Data in this exercise Start Marker
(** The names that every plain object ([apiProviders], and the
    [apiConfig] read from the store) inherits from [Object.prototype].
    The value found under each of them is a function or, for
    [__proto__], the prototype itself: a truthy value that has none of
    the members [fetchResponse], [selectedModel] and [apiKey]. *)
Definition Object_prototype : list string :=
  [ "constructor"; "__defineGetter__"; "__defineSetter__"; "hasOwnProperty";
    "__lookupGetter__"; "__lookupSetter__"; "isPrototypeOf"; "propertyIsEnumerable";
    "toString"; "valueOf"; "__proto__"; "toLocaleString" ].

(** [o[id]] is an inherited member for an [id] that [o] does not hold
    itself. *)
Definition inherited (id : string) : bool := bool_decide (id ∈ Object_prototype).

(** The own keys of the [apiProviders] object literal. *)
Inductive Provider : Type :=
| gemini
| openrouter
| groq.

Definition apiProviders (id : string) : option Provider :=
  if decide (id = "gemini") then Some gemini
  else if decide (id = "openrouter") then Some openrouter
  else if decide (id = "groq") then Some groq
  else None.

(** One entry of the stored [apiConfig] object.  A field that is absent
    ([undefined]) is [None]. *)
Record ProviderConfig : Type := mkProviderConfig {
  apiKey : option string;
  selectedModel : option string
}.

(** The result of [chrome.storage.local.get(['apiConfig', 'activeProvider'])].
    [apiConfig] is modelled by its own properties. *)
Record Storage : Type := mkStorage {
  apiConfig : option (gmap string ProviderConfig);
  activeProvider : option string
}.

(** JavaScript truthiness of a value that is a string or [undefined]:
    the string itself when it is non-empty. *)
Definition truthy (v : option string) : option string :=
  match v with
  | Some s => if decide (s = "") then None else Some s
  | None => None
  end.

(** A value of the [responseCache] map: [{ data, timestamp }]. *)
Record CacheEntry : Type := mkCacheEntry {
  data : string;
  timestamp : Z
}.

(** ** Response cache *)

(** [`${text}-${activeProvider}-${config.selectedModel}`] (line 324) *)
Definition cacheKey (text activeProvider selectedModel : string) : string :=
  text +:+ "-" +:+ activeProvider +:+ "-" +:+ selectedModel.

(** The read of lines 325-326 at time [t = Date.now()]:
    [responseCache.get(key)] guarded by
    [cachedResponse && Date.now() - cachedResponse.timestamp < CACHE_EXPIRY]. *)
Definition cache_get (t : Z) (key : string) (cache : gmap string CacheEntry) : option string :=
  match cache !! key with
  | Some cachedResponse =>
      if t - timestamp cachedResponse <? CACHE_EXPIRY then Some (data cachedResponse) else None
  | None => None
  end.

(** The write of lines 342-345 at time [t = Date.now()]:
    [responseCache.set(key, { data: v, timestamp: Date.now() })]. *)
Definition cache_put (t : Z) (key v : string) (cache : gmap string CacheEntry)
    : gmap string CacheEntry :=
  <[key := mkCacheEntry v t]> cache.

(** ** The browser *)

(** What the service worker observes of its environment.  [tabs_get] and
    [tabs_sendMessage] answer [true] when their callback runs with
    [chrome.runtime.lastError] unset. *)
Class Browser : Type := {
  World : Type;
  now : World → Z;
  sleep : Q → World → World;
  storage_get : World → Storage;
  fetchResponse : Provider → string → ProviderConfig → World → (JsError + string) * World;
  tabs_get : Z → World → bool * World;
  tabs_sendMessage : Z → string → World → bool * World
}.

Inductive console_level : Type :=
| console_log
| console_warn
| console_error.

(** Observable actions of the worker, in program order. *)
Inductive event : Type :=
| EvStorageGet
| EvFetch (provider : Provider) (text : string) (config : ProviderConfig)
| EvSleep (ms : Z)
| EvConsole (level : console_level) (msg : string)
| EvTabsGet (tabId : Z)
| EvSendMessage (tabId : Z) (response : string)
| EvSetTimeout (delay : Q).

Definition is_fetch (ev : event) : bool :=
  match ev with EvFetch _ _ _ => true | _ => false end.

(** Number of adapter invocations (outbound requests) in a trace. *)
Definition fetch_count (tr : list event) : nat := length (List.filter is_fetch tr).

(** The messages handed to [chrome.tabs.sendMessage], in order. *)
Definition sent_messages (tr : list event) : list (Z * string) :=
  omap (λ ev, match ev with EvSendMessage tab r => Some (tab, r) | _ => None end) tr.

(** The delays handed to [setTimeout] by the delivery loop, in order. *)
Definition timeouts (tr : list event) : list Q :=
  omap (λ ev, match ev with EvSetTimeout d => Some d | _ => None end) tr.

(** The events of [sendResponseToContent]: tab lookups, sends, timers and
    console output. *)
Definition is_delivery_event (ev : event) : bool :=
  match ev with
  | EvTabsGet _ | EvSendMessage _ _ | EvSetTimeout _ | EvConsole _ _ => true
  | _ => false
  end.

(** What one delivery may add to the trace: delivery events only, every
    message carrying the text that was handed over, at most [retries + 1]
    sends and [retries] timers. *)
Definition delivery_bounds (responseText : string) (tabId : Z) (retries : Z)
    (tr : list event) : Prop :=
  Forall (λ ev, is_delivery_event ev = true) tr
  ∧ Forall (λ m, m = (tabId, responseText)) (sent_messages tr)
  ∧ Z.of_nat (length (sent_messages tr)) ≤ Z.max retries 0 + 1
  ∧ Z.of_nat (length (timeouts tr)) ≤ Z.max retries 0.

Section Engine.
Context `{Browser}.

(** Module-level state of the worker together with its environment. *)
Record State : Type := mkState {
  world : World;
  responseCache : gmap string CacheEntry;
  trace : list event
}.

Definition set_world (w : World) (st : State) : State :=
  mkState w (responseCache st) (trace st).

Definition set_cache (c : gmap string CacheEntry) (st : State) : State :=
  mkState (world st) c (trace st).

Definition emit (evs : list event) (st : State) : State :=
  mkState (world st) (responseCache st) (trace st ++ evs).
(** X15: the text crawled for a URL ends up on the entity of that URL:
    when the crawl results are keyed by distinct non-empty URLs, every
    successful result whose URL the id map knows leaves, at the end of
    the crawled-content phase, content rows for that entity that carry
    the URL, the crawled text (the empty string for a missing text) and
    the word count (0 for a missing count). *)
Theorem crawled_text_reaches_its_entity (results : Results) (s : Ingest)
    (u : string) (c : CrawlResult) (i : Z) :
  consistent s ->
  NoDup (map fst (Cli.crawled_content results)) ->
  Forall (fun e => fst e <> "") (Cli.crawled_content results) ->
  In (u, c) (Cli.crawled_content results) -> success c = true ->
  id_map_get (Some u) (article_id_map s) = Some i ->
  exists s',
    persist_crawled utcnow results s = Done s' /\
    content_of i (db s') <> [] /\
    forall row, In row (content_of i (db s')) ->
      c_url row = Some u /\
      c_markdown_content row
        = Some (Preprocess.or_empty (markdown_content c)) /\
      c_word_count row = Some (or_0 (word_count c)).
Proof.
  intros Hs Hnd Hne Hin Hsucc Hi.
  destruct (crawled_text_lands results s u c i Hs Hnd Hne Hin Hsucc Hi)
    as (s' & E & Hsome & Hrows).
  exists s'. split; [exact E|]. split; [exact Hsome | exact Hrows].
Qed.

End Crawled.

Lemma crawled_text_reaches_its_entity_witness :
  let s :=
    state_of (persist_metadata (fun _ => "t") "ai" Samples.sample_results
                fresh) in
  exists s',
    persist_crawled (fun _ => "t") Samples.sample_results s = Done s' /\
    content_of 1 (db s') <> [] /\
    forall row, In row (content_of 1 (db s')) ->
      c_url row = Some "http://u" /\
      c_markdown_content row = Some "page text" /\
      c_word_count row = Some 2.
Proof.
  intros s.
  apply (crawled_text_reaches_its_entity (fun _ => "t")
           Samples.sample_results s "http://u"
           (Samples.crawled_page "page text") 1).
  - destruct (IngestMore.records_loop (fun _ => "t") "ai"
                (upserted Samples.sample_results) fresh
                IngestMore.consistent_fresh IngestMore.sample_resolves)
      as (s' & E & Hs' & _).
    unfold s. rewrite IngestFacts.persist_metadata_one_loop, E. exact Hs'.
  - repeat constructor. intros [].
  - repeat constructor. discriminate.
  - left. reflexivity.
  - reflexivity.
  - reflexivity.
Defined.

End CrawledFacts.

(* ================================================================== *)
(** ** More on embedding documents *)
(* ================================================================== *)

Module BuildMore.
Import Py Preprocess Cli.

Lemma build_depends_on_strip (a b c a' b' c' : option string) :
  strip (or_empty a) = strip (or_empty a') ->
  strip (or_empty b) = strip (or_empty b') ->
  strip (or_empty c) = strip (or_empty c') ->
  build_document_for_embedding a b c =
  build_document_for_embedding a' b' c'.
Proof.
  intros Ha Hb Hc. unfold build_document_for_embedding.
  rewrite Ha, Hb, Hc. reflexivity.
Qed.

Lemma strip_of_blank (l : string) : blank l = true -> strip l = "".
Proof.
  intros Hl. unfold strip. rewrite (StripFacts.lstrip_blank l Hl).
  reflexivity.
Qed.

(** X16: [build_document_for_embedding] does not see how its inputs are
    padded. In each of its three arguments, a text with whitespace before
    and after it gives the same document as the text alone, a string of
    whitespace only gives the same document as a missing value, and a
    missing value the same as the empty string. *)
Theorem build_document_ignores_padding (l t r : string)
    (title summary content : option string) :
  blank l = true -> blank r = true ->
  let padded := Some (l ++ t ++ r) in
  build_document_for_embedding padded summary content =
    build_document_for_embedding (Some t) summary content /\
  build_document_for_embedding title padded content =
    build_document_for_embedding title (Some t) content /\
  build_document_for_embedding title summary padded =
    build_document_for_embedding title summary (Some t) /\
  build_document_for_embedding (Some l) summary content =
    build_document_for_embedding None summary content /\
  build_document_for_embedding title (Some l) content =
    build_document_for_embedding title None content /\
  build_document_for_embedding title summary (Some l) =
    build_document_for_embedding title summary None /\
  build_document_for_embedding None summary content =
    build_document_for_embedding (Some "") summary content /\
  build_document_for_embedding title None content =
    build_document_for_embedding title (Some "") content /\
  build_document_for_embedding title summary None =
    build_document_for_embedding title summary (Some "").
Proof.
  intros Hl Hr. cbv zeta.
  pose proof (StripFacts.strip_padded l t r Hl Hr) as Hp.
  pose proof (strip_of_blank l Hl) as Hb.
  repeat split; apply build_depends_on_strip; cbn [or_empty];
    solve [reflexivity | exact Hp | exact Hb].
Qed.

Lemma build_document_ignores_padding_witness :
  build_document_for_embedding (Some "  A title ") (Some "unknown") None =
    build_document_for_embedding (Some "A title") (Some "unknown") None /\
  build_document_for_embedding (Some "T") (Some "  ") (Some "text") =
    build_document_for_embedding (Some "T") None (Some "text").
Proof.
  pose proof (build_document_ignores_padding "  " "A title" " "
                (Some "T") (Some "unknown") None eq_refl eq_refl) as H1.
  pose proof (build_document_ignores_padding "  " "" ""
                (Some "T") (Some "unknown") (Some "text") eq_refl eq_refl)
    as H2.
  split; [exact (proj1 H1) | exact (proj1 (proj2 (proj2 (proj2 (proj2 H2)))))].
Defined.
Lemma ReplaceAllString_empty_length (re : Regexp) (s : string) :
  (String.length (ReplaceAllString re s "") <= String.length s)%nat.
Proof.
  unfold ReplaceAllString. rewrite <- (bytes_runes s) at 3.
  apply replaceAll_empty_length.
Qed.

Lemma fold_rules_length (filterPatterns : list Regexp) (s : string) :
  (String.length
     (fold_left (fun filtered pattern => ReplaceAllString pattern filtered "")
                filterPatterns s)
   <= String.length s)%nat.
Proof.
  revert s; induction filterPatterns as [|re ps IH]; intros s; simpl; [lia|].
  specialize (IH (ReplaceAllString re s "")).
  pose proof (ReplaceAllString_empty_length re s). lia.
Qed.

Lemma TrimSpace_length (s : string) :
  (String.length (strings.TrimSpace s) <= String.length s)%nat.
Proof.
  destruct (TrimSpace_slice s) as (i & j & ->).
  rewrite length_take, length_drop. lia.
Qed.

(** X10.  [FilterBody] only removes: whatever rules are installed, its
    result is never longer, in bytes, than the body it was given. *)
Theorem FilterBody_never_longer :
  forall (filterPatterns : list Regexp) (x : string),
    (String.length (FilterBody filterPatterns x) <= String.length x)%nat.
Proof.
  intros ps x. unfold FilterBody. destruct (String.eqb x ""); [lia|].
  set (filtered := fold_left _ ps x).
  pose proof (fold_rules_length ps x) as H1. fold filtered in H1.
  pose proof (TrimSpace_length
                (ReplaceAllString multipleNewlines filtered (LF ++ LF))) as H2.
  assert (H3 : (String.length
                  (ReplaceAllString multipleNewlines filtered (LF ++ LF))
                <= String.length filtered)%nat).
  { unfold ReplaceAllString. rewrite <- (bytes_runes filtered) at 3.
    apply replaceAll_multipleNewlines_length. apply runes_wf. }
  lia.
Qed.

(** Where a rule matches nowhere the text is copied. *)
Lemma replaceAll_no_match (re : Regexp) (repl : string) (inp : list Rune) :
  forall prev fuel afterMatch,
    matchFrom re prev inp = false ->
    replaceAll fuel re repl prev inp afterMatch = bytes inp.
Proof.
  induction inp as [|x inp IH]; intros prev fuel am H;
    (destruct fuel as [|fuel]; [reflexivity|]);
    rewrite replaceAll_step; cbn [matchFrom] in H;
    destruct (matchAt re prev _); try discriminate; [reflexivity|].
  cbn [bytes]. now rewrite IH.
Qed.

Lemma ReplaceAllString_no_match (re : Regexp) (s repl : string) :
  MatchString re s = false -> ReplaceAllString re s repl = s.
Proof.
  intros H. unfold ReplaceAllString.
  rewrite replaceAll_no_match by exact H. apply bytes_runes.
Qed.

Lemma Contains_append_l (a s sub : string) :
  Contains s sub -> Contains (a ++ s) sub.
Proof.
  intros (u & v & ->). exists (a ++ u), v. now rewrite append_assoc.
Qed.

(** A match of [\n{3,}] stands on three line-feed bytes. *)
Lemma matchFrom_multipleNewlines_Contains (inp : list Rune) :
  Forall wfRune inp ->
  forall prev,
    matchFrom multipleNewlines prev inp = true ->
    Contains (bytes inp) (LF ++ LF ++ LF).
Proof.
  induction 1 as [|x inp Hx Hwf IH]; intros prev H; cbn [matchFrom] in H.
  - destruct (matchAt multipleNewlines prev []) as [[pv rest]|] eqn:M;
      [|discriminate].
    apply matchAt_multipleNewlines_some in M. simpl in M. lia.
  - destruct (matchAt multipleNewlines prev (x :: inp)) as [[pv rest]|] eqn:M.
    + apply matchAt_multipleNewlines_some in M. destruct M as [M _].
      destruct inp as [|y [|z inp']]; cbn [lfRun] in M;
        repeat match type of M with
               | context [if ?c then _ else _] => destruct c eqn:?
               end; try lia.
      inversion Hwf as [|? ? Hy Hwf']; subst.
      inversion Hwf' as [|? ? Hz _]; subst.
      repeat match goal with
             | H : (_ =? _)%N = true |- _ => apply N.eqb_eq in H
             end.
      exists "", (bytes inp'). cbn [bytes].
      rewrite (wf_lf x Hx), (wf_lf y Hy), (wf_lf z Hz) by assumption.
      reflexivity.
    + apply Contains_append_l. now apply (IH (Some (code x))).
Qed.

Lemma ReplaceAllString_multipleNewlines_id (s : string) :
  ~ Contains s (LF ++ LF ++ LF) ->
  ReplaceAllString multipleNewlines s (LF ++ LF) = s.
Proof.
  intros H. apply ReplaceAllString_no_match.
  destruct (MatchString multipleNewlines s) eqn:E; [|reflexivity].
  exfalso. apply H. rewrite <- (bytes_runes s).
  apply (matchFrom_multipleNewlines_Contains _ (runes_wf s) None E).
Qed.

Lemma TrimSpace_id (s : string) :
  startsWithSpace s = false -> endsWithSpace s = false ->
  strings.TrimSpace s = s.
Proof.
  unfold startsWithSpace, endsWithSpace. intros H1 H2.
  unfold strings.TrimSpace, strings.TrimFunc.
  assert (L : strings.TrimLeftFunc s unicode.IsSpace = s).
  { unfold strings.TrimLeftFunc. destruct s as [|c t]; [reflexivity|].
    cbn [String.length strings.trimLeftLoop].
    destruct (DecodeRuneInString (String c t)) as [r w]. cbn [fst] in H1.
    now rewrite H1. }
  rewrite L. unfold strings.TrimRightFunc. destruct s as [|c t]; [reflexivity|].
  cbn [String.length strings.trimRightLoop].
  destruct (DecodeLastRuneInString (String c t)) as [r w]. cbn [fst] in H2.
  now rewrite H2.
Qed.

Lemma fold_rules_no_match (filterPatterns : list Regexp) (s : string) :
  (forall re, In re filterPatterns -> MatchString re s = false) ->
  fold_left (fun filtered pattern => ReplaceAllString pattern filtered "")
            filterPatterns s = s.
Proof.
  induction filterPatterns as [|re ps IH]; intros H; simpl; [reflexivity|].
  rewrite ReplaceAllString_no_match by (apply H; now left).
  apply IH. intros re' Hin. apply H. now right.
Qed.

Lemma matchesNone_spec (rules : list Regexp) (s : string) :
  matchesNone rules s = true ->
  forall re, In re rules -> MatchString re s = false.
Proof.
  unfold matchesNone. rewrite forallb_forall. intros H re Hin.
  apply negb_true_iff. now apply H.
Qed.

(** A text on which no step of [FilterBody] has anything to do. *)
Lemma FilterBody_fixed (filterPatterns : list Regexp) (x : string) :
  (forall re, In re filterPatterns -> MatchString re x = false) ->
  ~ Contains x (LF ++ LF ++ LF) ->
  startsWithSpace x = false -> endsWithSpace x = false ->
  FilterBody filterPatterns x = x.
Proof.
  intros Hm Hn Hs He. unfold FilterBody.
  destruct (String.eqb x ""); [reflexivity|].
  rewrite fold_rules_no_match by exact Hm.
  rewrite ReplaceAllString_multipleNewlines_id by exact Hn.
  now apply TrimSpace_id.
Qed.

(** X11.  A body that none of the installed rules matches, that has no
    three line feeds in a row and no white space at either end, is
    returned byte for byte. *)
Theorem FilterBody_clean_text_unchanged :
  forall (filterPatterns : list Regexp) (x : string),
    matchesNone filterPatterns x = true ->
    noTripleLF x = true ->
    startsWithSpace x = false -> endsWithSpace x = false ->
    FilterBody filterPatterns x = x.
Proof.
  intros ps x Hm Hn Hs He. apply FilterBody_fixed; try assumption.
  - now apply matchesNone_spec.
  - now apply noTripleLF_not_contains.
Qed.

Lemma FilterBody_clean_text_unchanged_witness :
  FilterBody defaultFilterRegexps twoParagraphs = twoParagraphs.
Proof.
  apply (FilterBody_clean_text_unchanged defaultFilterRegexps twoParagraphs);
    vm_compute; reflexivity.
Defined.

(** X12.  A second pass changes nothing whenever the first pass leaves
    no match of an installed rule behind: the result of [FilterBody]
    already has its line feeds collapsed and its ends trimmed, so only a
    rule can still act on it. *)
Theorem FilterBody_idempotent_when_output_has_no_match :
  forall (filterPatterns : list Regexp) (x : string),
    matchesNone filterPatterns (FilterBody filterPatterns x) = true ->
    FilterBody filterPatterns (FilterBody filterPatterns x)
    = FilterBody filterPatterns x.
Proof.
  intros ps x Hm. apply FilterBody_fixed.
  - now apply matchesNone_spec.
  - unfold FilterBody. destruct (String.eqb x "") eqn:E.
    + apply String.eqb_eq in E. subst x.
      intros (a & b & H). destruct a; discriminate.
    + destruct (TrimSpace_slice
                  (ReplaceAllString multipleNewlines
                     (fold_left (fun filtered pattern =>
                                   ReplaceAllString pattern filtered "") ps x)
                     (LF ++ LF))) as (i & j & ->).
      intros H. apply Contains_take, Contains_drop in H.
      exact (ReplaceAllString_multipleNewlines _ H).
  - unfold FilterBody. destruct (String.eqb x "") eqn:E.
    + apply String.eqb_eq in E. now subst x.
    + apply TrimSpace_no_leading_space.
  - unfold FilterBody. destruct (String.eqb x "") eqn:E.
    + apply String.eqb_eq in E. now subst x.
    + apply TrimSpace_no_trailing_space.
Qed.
Data in this exercise End Marker
◆ Exercise details
All lines above from the line with "specialize (IH (ReplaceAllString" through the line with "matchFrom re prev inp = false ->", both included, are to be set down exactly, with nothing else.

◆ Solved problem
  specialize (IH (ReplaceAllString re s "")).
  pose proof (ReplaceAllString_empty_length re s). lia.
Qed.

Lemma TrimSpace_length (s : string) :
  (String.length (strings.TrimSpace s) <= String.length s)%nat.
Proof.
  destruct (TrimSpace_slice s) as (i & j & ->).
  rewrite length_take, length_drop. lia.
Qed.

(** X10.  [FilterBody] only removes: whatever rules are installed, its
    result is never longer, in bytes, than the body it was given. *)
Theorem FilterBody_never_longer :
  forall (filterPatterns : list Regexp) (x : string),
    (String.length (FilterBody filterPatterns x) <= String.length x)%nat.
Proof.
  intros ps x. unfold FilterBody. destruct (String.eqb x ""); [lia|].
  set (filtered := fold_left _ ps x).
  pose proof (fold_rules_length ps x) as H1. fold filtered in H1.
  pose proof (TrimSpace_length
                (ReplaceAllString multipleNewlines filtered (LF ++ LF))) as H2.
  assert (H3 : (String.length
                  (ReplaceAllString multipleNewlines filtered (LF ++ LF))
                <= String.length filtered)%nat).
  { unfold ReplaceAllString. rewrite <- (bytes_runes filtered) at 3.
    apply replaceAll_multipleNewlines_length. apply runes_wf. }
  lia.
Qed.

(** Where a rule matches nowhere the text is copied. *)
Lemma replaceAll_no_match (re : Regexp) (repl : string) (inp : list Rune) :
  forall prev fuel afterMatch,
    matchFrom re prev inp = false ->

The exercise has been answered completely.